Scan the entries and copy each line where the word "texts" is present.

[Stored data entries]
-----
Definition RecordConnectorLaunchEvent (sessionID userID eventType : bytes) (p : payload) : M db unit :=
  if negb (bool_decide (eventType ∈ [EventConnectorReq; EventConnectorSuccess; EventConnectorFailed]))
  then fail (Errorf (§"unsupported connector event type: " ++ eventType))
  else
    let! l := GetSessionContextForUser sessionID userID in
    do! WriteEvent (l_SessionID l) eventType (Some (l_UserID l)) p in
    if bool_decide (eventType = EventConnectorSuccess) then
      do! wrap_err §"mark connector-launched session active"
            (update_session (l_SessionID l) is_pending (set_status StatusActive true false)) in
      ret tt
    else ret tt.

Definition request_id (l : LaunchContext) : payload :=
  {[§"request_id" := JStr (TrimSpace (l_RequestID l))]}.

Definition MarkProxyConnected (l : LaunchContext) (remoteAddr : bytes) : M db unit :=
  do! wrap_err §"mark proxy connected"
        (update_session (l_SessionID l) is_pending (set_status StatusActive true false)) in
  WriteEvent (l_SessionID l) EventProxyConnected (Some (l_UserID l))
    (auditIdentityMetadata l ∪ {[§"remote_addr" := JStr remoteAddr]}
     ∪ {[§"remote_ip" := JStr (normalizeIP remoteAddr)]} ∪ request_id l).

Definition MarkUpstreamConnected (l : LaunchContext) : M db unit :=
  WriteEvent (l_SessionID l) EventUpstreamConn (Some (l_UserID l))
    (auditIdentityMetadata l ∪ {[§"upstream_host" := JStr (l_Host l)]}
     ∪ {[§"upstream_port" := JNum (Itoa (l_Port l))]} ∪ request_id l).

Definition MarkShellStarted (l : LaunchContext) : M db unit :=
  do! wrap_err §"mark session active"
        (update_session (l_SessionID l) (λ _, true) (set_status StatusActive true false)) in
  do! WriteEvent (l_SessionID l) EventShellStarted (Some (l_UserID l))
    (auditIdentityMetadata l ∪ {[§"protocol" := JStr (l_Protocol l)]}
     ∪ {[§"action" := JStr (l_Action l)]} ∪ request_id l) in
  writeAudit l auditEventSessionOpen
    (ProtocolAwareAction (l_Action l) (l_Protocol l) (l_Action l)) §"success" ∅.

Definition MarkEnded (l : LaunchContext) (reason : bytes) : M db unit :=
  do! wrap_err §"mark session completed"
        (update_session (l_SessionID l) (λ _, true) (set_status StatusCompleted true true)) in
  do! WriteEvent (l_SessionID l) EventSessionEnded (Some (l_UserID l))
    (auditIdentityMetadata l ∪ {[§"reason" := JStr (TrimSpace reason)]} ∪ request_id l) in
  writeAudit l auditEventSessionDone (sessionEndAuditAction (l_Action l)) §"success"
    {[§"reason" := JStr (TrimSpace reason)]}.

Definition MarkFailed (l : LaunchContext) (reason : bytes) : M db unit :=
  do! wrap_err §"mark session failed"
        (update_session (l_SessionID l) (λ _, true) (set_status StatusFailed false true)) in
  do! WriteEvent (l_SessionID l) EventSessionFailed (Some (l_UserID l))
    (auditIdentityMetadata l ∪ {[§"reason" := JStr (TrimSpace reason)]} ∪ request_id l) in
  writeAudit l auditEventSessionDone (sessionEndAuditAction (l_Action l)) §"failed"
    {[§"reason" := JStr (TrimSpace reason)]}.

Definition RecordCredentialUsage (now : Z) (l : LaunchContext) (credentialType usageStage requestID : bytes)
    : M db unit :=
  let stage := TrimSpace usageStage in
  let stage := if bool_decide (stage = []) then §"unknown" else stage in
  let ctype := TrimSpace credentialType in
  let ctype := if bool_decide (ctype = []) then §"unknown" else ctype in
  writeAudit l §"credential_usage" (CredentialUsageAction ctype stage (l_Protocol l) (l_Action l))
    §"success"
    (list_to_map [(§"session_id", JStr (l_SessionID l)); (§"user_id", JStr (l_UserID l));
       (§"asset_id", JStr (l_AssetID l)); (§"credential_type", JStr ctype);
       (§"usage_stage", JStr stage); (§"request_id", JStr (TrimSpace requestID));
       (§"recorded_at", JStr (RFC3339Nano now))]).

(** ** The sweep *)

Definition launchMaterialized (sessionID action : bytes) : M db bool :=
  select_has_event (TrimSpace sessionID) (materialization_events action).

(** One row of the sweep: whether it was marked. *)
Definition sweep_row (row : bytes * session_row * asset_row) : M db bool :=
  let '(id, r, a) := row in
  let l := context_of (id, r, a) in
  let! materialized := wrap_err §"check launch materialization"
    (launchMaterialized (l_SessionID l) (l_Action l)) in
  if materialized then ret false
  else
    let! n := wrap_err §"mark stale launch failed"
      (update_session (l_SessionID l) is_pending (set_status StatusFailed false true)) in
    if (n =? 0)%nat then ret false
    else
      let failPayload : payload :=
        {[§"reason" := JStr §"launch_materialization_timeout";
          §"expected_materialization" := JStr (expectedMaterialization (l_Action l))]} in
      do! WriteEvent (l_SessionID l) EventSessionFailed (Some (l_UserID l)) failPayload in
      do! writeAudit l auditEventSessionDone (sessionEndAuditAction (l_Action l)) §"failed" failPayload in
      ret true.
Fixpoint sweep_rows (rows : list (bytes * session_row * asset_row)) (marked : Z) : M db Z :=
  match rows with
  | [] => ret marked
  | row :: rest =>
      let! m := sweep_row row in
      sweep_rows rest (if m then marked + 1 else marked)
  end.

(** [FailUnmaterializedConnectorLaunches]: the number of sessions marked (lost
    to the caller when an error stops the sweep: it returns both). *)
Definition FailUnmaterializedConnectorLaunches (now timeout limit : Z) : M db Z :=
  let timeout := if timeout <=? 0 then cfg_MaterializeTimeout cfg else timeout in
  let timeout := if timeout <=? 0 then 45 * 10 ^ 9 else timeout in
  let limit := if limit <=? 0 then 200 else limit in
  let limit := if 2000 <? limit then 2000 else limit in
  let! rows := wrap_err §"query stale pending launches"
    (select_stale EventConnectorSuccess StatusPending (now - timeout) (Z.to_nat limit)) in
  sweep_rows rows 0.
End Service.
Lemma marks_are_recorded_witness :
  let s' := (@MarkEnded sample_pg sample_context §"logout" sample_pending_db).2 in
  recorded sample_pending_db s' sample_context StatusCompleted EventSessionEnded auditEventSessionDone §"success".
Proof.
  intros s'. refine (proj1 (proj2 (@marks_are_recorded ascii_tables sample_pg sample_laws sample_context
    §"logout" sample_pending_db s' _)) (run_ok _ _ tt _)); vm_compute; reflexivity.
Defined.

(** A session that has ended comes back: the marks do not look at the
    status, so a second connection of the session that starts its shell after
    the first one ended makes the completed session active again, with the end
    time still there. *)
Theorem completed_session_is_revived `{Unicode} `{Postgres} `{!PostgresLaws} l reason s r :
  d_faults s = [] → pg_uuid (l_SessionID l) = Some (l_SessionID l) →
  d_sessions s !! l_SessionID l = Some r →
  let s1 := (MarkEnded l reason s).2 in
  let s2 := (MarkShellStarted l s1).2 in
  (∃ r1, d_sessions s1 !! l_SessionID l = Some r1 ∧ s_status r1 = StatusCompleted)
  ∧ ∃ r2, d_sessions s2 !! l_SessionID l = Some r2 ∧ s_status r2 = StatusActive ∧ is_Some (s_ended r2).
Proof.
  intros Hf Hid Hr s1 s2.
  destruct (mark_sessions l §"mark session completed" StatusCompleted true true EventSessionEnded
    (auditIdentityMetadata l ∪ {[§"reason" := JStr (TrimSpace reason)]} ∪ request_id l)
    auditEventSessionDone (sessionEndAuditAction (l_Action l)) §"success"
    {[§"reason" := JStr (TrimSpace reason)]} s Hf Hid) as [Hf1 Hr1]. specialize (Hr1 r Hr).
  fold (MarkEnded l reason) in Hf1, Hr1. fold s1 in Hf1, Hr1.
  destruct (mark_sessions l §"mark session active" StatusActive true false EventShellStarted
    (auditIdentityMetadata l ∪ {[§"protocol" := JStr (l_Protocol l)]}
     ∪ {[§"action" := JStr (l_Action l)]} ∪ request_id l)
    auditEventSessionOpen (ProtocolAwareAction (l_Action l) (l_Protocol l) (l_Action l)) §"success" ∅ s1 Hf1 Hid)
    as [Hf2 Hr2]. specialize (Hr2 _ Hr1). fold (MarkShellStarted l) in Hr2. fold s2 in Hr2.
  split; eexists; by split_and!.
Qed.

Lemma completed_session_is_revived_witness :
  let s1 := (@MarkEnded sample_pg sample_context §"logout" sample_pending_db).2 in
  let s2 := (@MarkShellStarted sample_pg sample_context s1).2 in
  (∃ r1, d_sessions s1 !! §"s1" = Some r1 ∧ s_status r1 = StatusCompleted)
  ∧ ∃ r2, d_sessions s2 !! §"s1" = Some r2 ∧ s_status r2 = StatusActive ∧ is_Some (s_ended r2).
Proof.
  refine (@completed_session_is_revived ascii_tables sample_pg sample_laws sample_context §"logout"
    sample_pending_db
    (SessionRow §"u1" §"a1" §"ssh" StatusPending (Some §"action:shell") None None None 3)
    _ _ _); vm_compute; reflexivity.
Defined.
(* ===== verification/PgServer.v ===== *)
(** PostgreSQL as the services that keep their rows in it see it: a server over
    tables of any type.

    As in Store.v its clock, the uuids it draws and how it reads one are the
    class [Postgres]; how it reads an inet, its [lower()], its text order and its
    jsonb are [PostgresText].  A statement is one atomic step and may fail by the fault
    schedule; inside a transaction [NOW()] is the time it began, and an error
    discards what the transaction wrote.  A text parameter must be UTF-8 without
    a zero byte, which the server documents and refuses otherwise. *)
From S2P Require Import Prelude GoStrings GoEncoding Store.

Class PostgresText := {
  pg_inet : bytes → option bytes;
  pg_lower : bytes → bytes;
  pg_text_le : bytes → bytes → bool;
  (** The text of a jsonb value, by that of its literal. *)
  pg_jsonb : bytes → option bytes;
}.

Definition pg_text (s : bytes) : bool := utf8_valid s && bool_decide (z2b 0 ∉ s).

(** A database over some tables, the numbers of its statements, the faults to
    come, and the time the open transaction began. *)
Record server (T : Type) := PgStore {
  pg_tables : T;
  pg_steps : nat;
  pg_faults : list (option fault);
  pg_began : option Z;
}.
Arguments PgStore {T}.
Arguments pg_tables {T}.
Arguments pg_steps {T}.
Arguments pg_faults {T}.
Arguments pg_began {T}.

Definition pg_bad_text : error := ErrVar §"pgx: invalid byte sequence".
Definition pg_no_rows : error := ErrVar §"pgx.ErrNoRows".

Section Queries.
Context `{Postgres, PostgresText}.

Definition pg_clock {T} (s : server T) : Z := default (pg_now (pg_steps s)) (pg_began s).

(** One statement: [q] gets the time, a number of its own and the tables. *)
Definition query {T A} (q : Z → nat → T → (A * T) + error) : M (server T) A := λ s,
  let s1 t := PgStore t (S (pg_steps s)) (tail (pg_faults s)) (pg_began s) in
  match mjoin (head (pg_faults s)) with
  | Some (LostBefore e) => (Err e, s1 (pg_tables s))
  | f => match q (pg_clock s) (pg_steps s) (pg_tables s) with
         | inr e => (Err e, s1 (pg_tables s))
         | inl (a, t) => match f with
                         | Some (LostAfter e) => (Err e, s1 t)
                         | _ => (Ok a, s1 t)
                         end
         end
  end.

(** [QueryRow]: no row is an error of its own. *)
Definition query_row {T A} (q : T → option A + error) : M (server T) A :=
  query (λ _ _ t, match q t with
                  | inr e => inr e
                  | inl None => inr pg_no_rows
                  | inl (Some a) => inl (a, t)
                  end).

(** [Begin], the body, [Commit], with [defer tx.Rollback]: the three errors
    are wrapped by the caller's texts. *)
Definition set_began {T} (b : option Z) (s : server T) : server T :=
  PgStore (pg_tables s) (pg_steps s) (pg_faults s) b.
Definition transaction {T A} (begin_msg commit_msg : bytes) (body : M (server T) A) : M (server T) A := λ s,
  match wrap_err begin_msg (query (λ now _ t, inl (now, t))) s with
  | (Ok now, s1) =>
      let abort s2 := PgStore (pg_tables s) (pg_steps s2) (pg_faults s2) None in
      match body (set_began (Some now) s1) with
      | (Ok a, s2) =>
          match mjoin (head (pg_faults s2)) with
          | Some (LostBefore e) =>
              (Err (Wrap commit_msg e), PgStore (pg_tables s) (S (pg_steps s2)) (tail (pg_faults s2)) None)
          | Some (LostAfter e) =>
              (Err (Wrap commit_msg e), PgStore (pg_tables s2) (S (pg_steps s2)) (tail (pg_faults s2)) None)
          | None => (Ok a, PgStore (pg_tables s2) (S (pg_steps s2)) (tail (pg_faults s2)) None)
          end
      | (Err e, s2) => (Err e, abort s2)
      | (Panic w, s2) => (Panic w, abort s2)
      | (OutOfFuel, s2) => (OutOfFuel, abort s2)
      end
  | (Err e, s1) => (Err e, s1)
  | (Panic w, s1) => (Panic w, s1)
  | (OutOfFuel, s1) => (OutOfFuel, s1)
  end.

(** The rows of a query in the server's text order, without repetitions when
    [DISTINCT]. *)
Fixpoint insert_text {A} (key : A → bytes) (x : A) (l : list A) : list A :=
  match l with
  | [] => [x]
  | y :: t => if pg_text_le (key y) (key x) then y :: insert_text key x t else x :: l
  end.
Definition order_text {A} (key : A → bytes) (l : list A) : list A :=
  fold_left (λ acc x, insert_text key x acc) l [].

End Queries.

Lemma insert_text_perm `{PostgresText} {A} (key : A → bytes) x l : insert_text key x l ≡ₚ x :: l.
Proof.
  induction l as [|y l IH]; [done|]. cbn. destruct (pg_text_le _ _); [|done].
  rewrite IH. by constructor.
Qed.

Lemma order_text_perm `{PostgresText} {A} (key : A → bytes) (l : list A) : order_text key l ≡ₚ l.
Proof.
  unfold order_text. rewrite <- (app_nil_r l) at 2. generalize (@nil A).
  induction l as [|x l IH]; intros acc; [done|]. cbn. rewrite IH, insert_text_perm.
  by rewrite Permutation_middle.
Qed.

(** ** Runs without faults *)

Lemma query_clean `{Postgres} {T A} (q : Z → nat → T → (A * T) + error) s :
  pg_faults s = [] →
  query q s = match q (pg_clock s) (pg_steps s) (pg_tables s) with
              | inr e => (Err e, PgStore (pg_tables s) (S (pg_steps s)) [] (pg_began s))
              | inl (a, t) => (Ok a, PgStore t (S (pg_steps s)) [] (pg_began s))
              end.
Proof. intros Hf. unfold query. rewrite Hf. cbn. by destruct (q _ _ _) as [[]|]. Qed.

Lemma query_ok `{Postgres} {T A} (q : Z → nat → T → (A * T) + error) s a s' :
  query q s = (Ok a, s') → q (pg_clock s) (pg_steps s) (pg_tables s) = inl (a, pg_tables s').
Proof.
  unfold query. destruct (mjoin _) as [[]|]; [done| |];
    destruct (q _ _ _) as [[]|]; intros; by simplify_eq/=.
Qed.

(** What a statement leaves behind is its own doing or nothing. *)
Lemma query_tables `{Postgres} {T A} (q : Z → nat → T → (A * T) + error) s :
  pg_tables (query q s).2 = pg_tables s ∨
  ∃ a, q (pg_clock s) (pg_steps s) (pg_tables s) = inl (a, pg_tables (query q s).2).
Proof.
  unfold query. destruct (mjoin _) as [[]|]; [by left| |];
    destruct (q _ _ _) as [[a t]|]; [right; by exists a|by left|right; by exists a|by left].
Qed.

Lemma query_run `{Postgres} {T A} (q : Z → nat → T → (A * T) + error) s o s' :
  query q s = (o, s') → pg_tables s' = pg_tables s ∨
  ∃ a, q (pg_clock s) (pg_steps s) (pg_tables s) = inl (a, pg_tables s').
Proof. intros E. pose proof (query_tables q s) as Ht. by rewrite E in Ht. Qed.

(** A statement had no effect and no result, or the effect and the result [q]
    gives, the result unless the answer was lost. *)
Lemma query_effect `{Postgres} {T A} (q : Z → nat → T → (A * T) + error) s o s' :
  query q s = (o, s') →
  (pg_tables s' = pg_tables s ∧ ∀ a, o ≠ Ok a) ∨
  ∃ a, q (pg_clock s) (pg_steps s) (pg_tables s) = inl (a, pg_tables s') ∧ ∀ a', o = Ok a' → a' = a.
Proof.
  unfold query. destruct (mjoin _) as [[]|].
  - intros [= <- <-]. by left.
  - destruct (q _ _ _) as [[a t]|]; intros [= <- <-]; [right|by left]. by exists a.
  - destruct (q _ _ _) as [[a t]|]; intros [= <- <-]; [right|by left]. exists a. by split; [|intros ? [=]].
Qed.

(** * An instance for the witnesses: any trimmed UTF-8 text is a uuid and an
    inet, the clock is the statement's number, and texts are in length order. *)
Definition demo_pg : Postgres := {|
  pg_uuid t := if bool_decide (t ≠ []) && bool_decide (TrimSpace t = t) && utf8_valid t then Some t else None;
  pg_random_uuid _ := §"n1";
  pg_now n := Z.of_nat n |}.
Definition demo_pg_text : PostgresText := {|
  pg_inet t := Some t;
  pg_lower t := map lower_byte t;
  pg_text_le s t := zlen s <=? zlen t;
  pg_jsonb t := Some t |}.
Lemma demo_pg_laws : @PostgresLaws demo_pg.
Proof.
  split.
  - intros t u. cbn. intros Hu. destruct (_ && _) eqn:E in Hu; [|done]. injection Hu as <-. by rewrite E.
  - intros t u. cbn. intros Hu. destruct (_ && _) eqn:E in Hu; [|done]. injection Hu as <-. by gobool.
  - intros n. by vm_compute.
Qed.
-----
_Your response_.
    are wrapped by the caller's texts. *)
    inet, the clock is the statement's number, and texts are in length order. *)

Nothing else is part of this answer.